┌──

Definition control (v n : string) : machine plane := {|
  guard := permits v n;
  next := λ s a r s', sane h a r ∧ reacts s a r s'
|}.

Global Instance control_config v n : ConfigFree h (mspec (control v n)).
Proof.
  intros a s Q Ha HQ. split.
  - destruct a; first [discriminate Ha | by left].
  - intros r s' [Hr Hs]. destruct a; first [discriminate Ha | (simpl in Hs; subst; by apply HQ)].
Qed.

Section rules.
Context (v n : string).
Abbreviation wps := (wp (mspec (control v n))).

Lemma wp_GetVolList s Q :
  Q (ORet (Some (atts s), None)) s → (∀ o e, Q (ORet (o, Some e)) s) →
  wps (Attach.GetVolList v) s Q.
Proof.
  intros H1 H2. unfold Attach.GetVolList. wp_bind.
  apply (Cva.wp_cvaList h (mspec (control v n))); [by intros k e _; apply H2|].
  intros c. split; [done|]. intros [o [e|]] s' (_ & -> & Hr) k; [apply H2|].
  simpl in Hr. by rewrite (Hr eq_refl).
Qed.

(** Asking whether a node is ready: a node that does not answer as missing is
    known to be ready or not. *)
Lemma wp_IsNodeReady name s Q :
  name ≠ "" →
  (∀ nd, nodes s !! name = Some nd → Q (ORet (KNode.readyLoop (node_Conditions nd), None)) s) →
  (∀ e, (IsNotFound e = true → nodes s !! name = None) → Q (ORet (false, Some e)) s) →
  wps (KNode.IsNodeReady name) s Q.
Proof.
  intros Hn H1 H2. unfold KNode.IsNodeReady. wp_bind.
  apply (KNode.wp_nodeGet h (mspec (control v n))).
  - by destruct name.
  - intros k e Hb. apply H2. intros Hf. by rewrite (broken_not_found h e Hb) in Hf.
  - intros _ c. split; [done|]. intros [p [e|]] s' (_ & -> & Hg) k; unfold Store.got in Hg; simpl in *.
    + apply H2. intros Hf. rewrite Hf in Hg. by destruct Hg.
    + destruct Hg as [-> [nd Hnd]]. rewrite Hnd. by apply H1.
Qed.

Lemma wp_checkAttachments l s Q :
  Forall (λ a, node_of a ≠ "") l →
  (Forall (replaceable v n s) l → Q (ORet None) s) →
  (∀ e, Q (ORet (Some e)) s) →
  wps (checkAttachments v n l) s Q.
Proof.
  intros Hl. revert Q. induction Hl as [|a l Ha Hl IH]; intros Q H1 H2;
    cbn [checkAttachments]; [by apply H1|].
  cbv zeta. fold (name_of a) (node_of a).
  assert (replaceable v n s a → wps (checkAttachments v n l) s Q) as Hgo.
  { intros Hr. apply IH; [|done]. intros Hrest. apply H1. by constructor. }
  case_bool_decide as Hname.
  - case_bool_decide as Hd; [by apply H2|]. apply Hgo. left. split; [done|].
    by destruct (om_DeletionTimestamp (cva_Meta a)); [destruct Hd|].
  - case_bool_decide as Hnode; [by apply H2|]. wp_bind. apply wp_IsNodeReady; [done| |].
    + intros nd Hnd. cbn [then_]. destruct (KNode.readyLoop _) eqn:Hready; [by apply H2|].
      apply Hgo. right. unfold lost. by rewrite Hnd.
    + intros e He. cbn [then_]. destruct (IsNotFound e) eqn:Hf; [|by apply H2].
      apply Hgo. right. unfold lost. by rewrite (He eq_refl).
Qed.

(** The deletion loop drops the attachments in the order of the list. *)
Lemma wp_deleteOldLoop l c s Q :
  free_for v n s → name_of <$> l ⊆ name_of <$> atts s →
  (∀ c', Q (ORet (inl c')) (set_dropped (dropped s ++ (name_of <$> l)) s)) →
  (∀ e ds, Q (ORet (inr e)) (set_dropped ds s)) →
  wps (Attach.deleteOldLoop l n c) s Q.
Proof.
  revert c s. induction l as [|a l IH]; intros c s Hfree Hl H1 H2; cbn [Attach.deleteOldLoop].
  { specialize (H1 c). simpl in H1. rewrite (right_id_L [] (++)) in H1. by destruct s. }
  cbv zeta. fold (name_of a). wp_bind.
  assert (∀ e s', (∃ l, s' = set_dropped l s) → ∀ k : Cva.Kubeclient,
    then_ (mspec (control v n)) (λ '(_, e), match e with
      | Some e => fail e
      | None => Attach.deleteOldLoop l n (if Str.HasSuffix (name_of a) n then name_of a else c)
      end) Q (ORet (k, Some e)) s') as Herr by (intros e s' [ds ->] k; by apply H2).
  apply (Cva.wp_cvaDelete h (mspec (control v n))).
  - intros _ k e. apply Herr. exists (dropped s). by destruct s.
  - intros k e _. apply Herr. exists (dropped s). by destruct s.
  - intros _ cl. split.
    { split_and!; try done. apply Hl. by left. }
    intros [e|] s' (_ & Hr) k; [by apply Herr|]. simpl in Hr. subst s'. cbn [then_].
    apply IH; simpl.
    + done.
    + intros x Hx. apply Hl. by right.
    + intros c'. specialize (H1 c'). by rewrite <- (assoc_L (++)).
    + intros e ds. apply H2.
Qed.

Lemma wp_waitDeleted k name s Q :
  Q (ORet tt) s → wps (Attach.waitDeleted k name) s Q.
Proof.
  revert s Q. induction k as [|k IH]; intros s Q HQ; cbn [Attach.waitDeleted]; [exact HQ|].
  wp_bind. apply (Cva.wp_cvaGet h (mspec (control v n))).
  1, 2: intros; simpl; case_match; [exact HQ|];
    split; [simpl; auto|]; intros [] s1 (_ & ->); by apply IH.
  intros _ c. split; [done|]. intros [o e] s1 (_ & ->) kc. cbn [then_].
  destruct (match e with Some _ => _ | None => _ end); [apply HQ|].
  wp_bind. split; [simpl; auto|]. intros [] s2 (_ & ->). by apply IH.
Qed.

Lemma wp_DeleteOld s Q :
  free_for v n s → dropped s = [] →
  Q (ORet None) (set_dropped (name_of <$> atts s) s) →
  (∀ e ds, Q (ORet (Some e)) (set_dropped ds s)) →
  wps (Attach.DeleteOldCStorVolumeAttachmentCRs v n) s Q.
Proof.
  intros Hfree Hd H1 H2. unfold Attach.DeleteOldCStorVolumeAttachmentCRs. wp_bind.
  apply wp_GetVolList; cbn [then_].
  2: { intros _ e. specialize (H2 e (dropped s)). by destruct s. }
  wp_bind. wp_ret (atts s). wp_bind. apply wp_deleteOldLoop; [done|done| |by intros e ds; apply H2].
  intros c. rewrite Hd. cbn [then_ app]. wp_bind. case_match; [|exact H1].
  by apply wp_waitDeleted.
Qed.

End rules.

(** The attachment a request is turned into. *)
Lemma attachmentFor_names req n o :
  attachmentFor req n = inl o →
  name_of o = nsr_VolumeId req +:+ "-" +:+ n ∧ cva_VolName o = nsr_VolumeId req ∧ node_of o = n.
Proof.
  unfold attachmentFor. cbv zeta.
  set (labels := <["nodeID" := n]> _).
  unfold Cva.WithName, Cva.setText. rewrite bool_decide_eq_false_2.
  2: { intros Hx. by destruct (nsr_VolumeId req). }
  unfold Cva.WithLabels. rewrite bool_decide_eq_false_2 by apply insert_non_empty.
  simpl. unfold Cva.WithLabelsNew. rewrite bool_decide_eq_false_2 by apply insert_non_empty.
  unfold Cva.WithVolName, Cva.setText. case_bool_decide as Hv.
  { by unfold Cva.WithAccessType, Cva.WithFSType, Cva.setText; repeat case_match. }
  unfold Cva.WithAccessType, Cva.setText. case_bool_decide as Ha.
  { by unfold Cva.WithFSType; repeat case_match. }
  unfold Cva.WithFSType. case_match; [done|]. intros [= <-]. split_and!; [done..|].
  unfold node_of. simpl. rewrite range_assign_empty. unfold labels.
  by rewrite lookup_insert_eq.
Qed.

Section prepare.
Context (ns : node) (req : NodeStageVolumeRequest).
Local Abbreviation v := (nsr_VolumeId req).
Local Abbreviation n := (NodeID ns).
Abbreviation wps := (wp (mspec (control v n))).

Definition prepare_post (s : plane) (o : outcome err) (s' : plane) : Prop :=
  match o with
  | ORet None => free_for v n s ∧ dropped s' = name_of <$> atts s ∧
      ∃ att, made s' = Some att ∧ attaches v n s att
  | ORet (Some _) => made s' = None ∨ ∃ att, made s' = Some att ∧ attaches v n s att
  | OPanic _ | OExit _ => False
  end.

Lemma wp_IsCVCBound s Q :
  (∀ b, Q (ORet (b, None)) s) → (∀ b e, Q (ORet (b, Some e)) s) →
  wps (Maya.IsCVCBound v) s Q.
Proof.
  intros H1 H2. unfold Maya.IsCVCBound, Maya.GetVolume. wp_bind. wp_bind.
  apply (Cvc.wp_cvcGet h (mspec (control v n))); [by intros; apply H2..|].
  intros _ c. split; [done|]. intros [o [e|]] s' (_ & -> & Hr) k; [apply H2|].
  destruct (Hr eq_refl) as [cvc Hcvc]. simpl in Hcvc. subst o. cbn [then_].
  wp_ret (Some cvc, None (A := error)). wp_bind. wp_ret cvc. case_bool_decide; apply H1.
Qed.

Lemma wp_Fetch vol s Q :
  (∀ t vol', volume s = Some t → vol' = cva_set_IscsiInterface "default" (cva_set_Lun "0"
       (cva_set_TargetPortal (cv_TargetPortal t) (cva_set_Iqn (cv_Iqn t) vol))) →
     Q (ORet (vol', None)) s) →
  (∀ vol' e, Q (ORet (vol', Some e)) s) →
  wps (Maya.FetchAndUpdateISCSIDetails v vol) s Q.
Proof.
  intros H1 H2. unfold Maya.FetchAndUpdateISCSIDetails. wp_bind.
  apply (Cv.wp_cvGet h (mspec (control v n))); [by intros; apply H2..|].
  intros _ c. split; [done|]. intros [o [e|]] s' (_ & -> & Hr) k; [apply H2|].
  destruct Hr as [Ho [t Ht]]. simpl in Ho. subst o. rewrite Ht. cbn [then_].
  wp_bind. wp_ret t. cbv zeta.
  unfold Cva.WithIscsiInterface, Cva.WithLun, Cva.WithTargetPortal, Cva.WithIQN, Cva.setText.
  repeat case_bool_decide; try done; simpl; try apply H2. by eapply H1.
Qed.

Lemma wp_CreateCR vol s s0 :
  made s = None → free_for v n s → dropped s = name_of <$> atts s →
  atts s = atts s0 → nodes s = nodes s0 → volume s = volume s0 →
  attaches v n s (cva_set_OwnerNodeID n vol) →
  wps (Attach.CreateCStorVolumeAttachmentCR vol n) s
    (λ o s', match o with ORet (_, e) => prepare_post s0 (ORet e) s' | _ => False end).
Proof.
  intros Hm Hf Hd Ha Hn Hv Hatt. unfold Attach.CreateCStorVolumeAttachmentCR, Attach.getNodeDetails.
  cbv zeta. wp_bind. wp_bind. apply (KNode.wp_nodeGet h (mspec (control v n))); [by intros; left..|].
  intros _ c. split; [done|]. intros [o [e|]] s' (_ & -> & Hr) k; [by left|].
  destruct Hr as [Ho [nd Hnd]]. simpl in Ho. subst o. rewrite Hnd. cbn [then_].
  wp_ret (Some nd, None (A := error)). wp_bind. wp_ret nd. wp_bind.
  set (vol' := cva_set_Meta _ _).
  assert (attaches v n s vol') as Hatt' by done.
  assert (attaches v n s0 vol') as Hatt0 by (unfold attaches in *; by rewrite <- Hv).
  apply (Cva.wp_cvaCreate h (mspec (control v n))); [by intros; left|].
  intros c'. split; [by split_and!|]. intros [o [e|]] s1 (_ & Hr) k'; simpl in Hr; cbn [then_].
  - destruct Hr as [->| ->]; [by left|right]. by exists vol'.
  - subst s1. split_and!; [|simpl; congruence|by exists vol'].
    unfold free_for, replaceable, lost in *. by rewrite <- Ha, <- Hn.
Qed.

└──

[Task goal] A single figure is required: the number of lines above in which the string "Abbreviation" appears.

[Solution to the problem] 4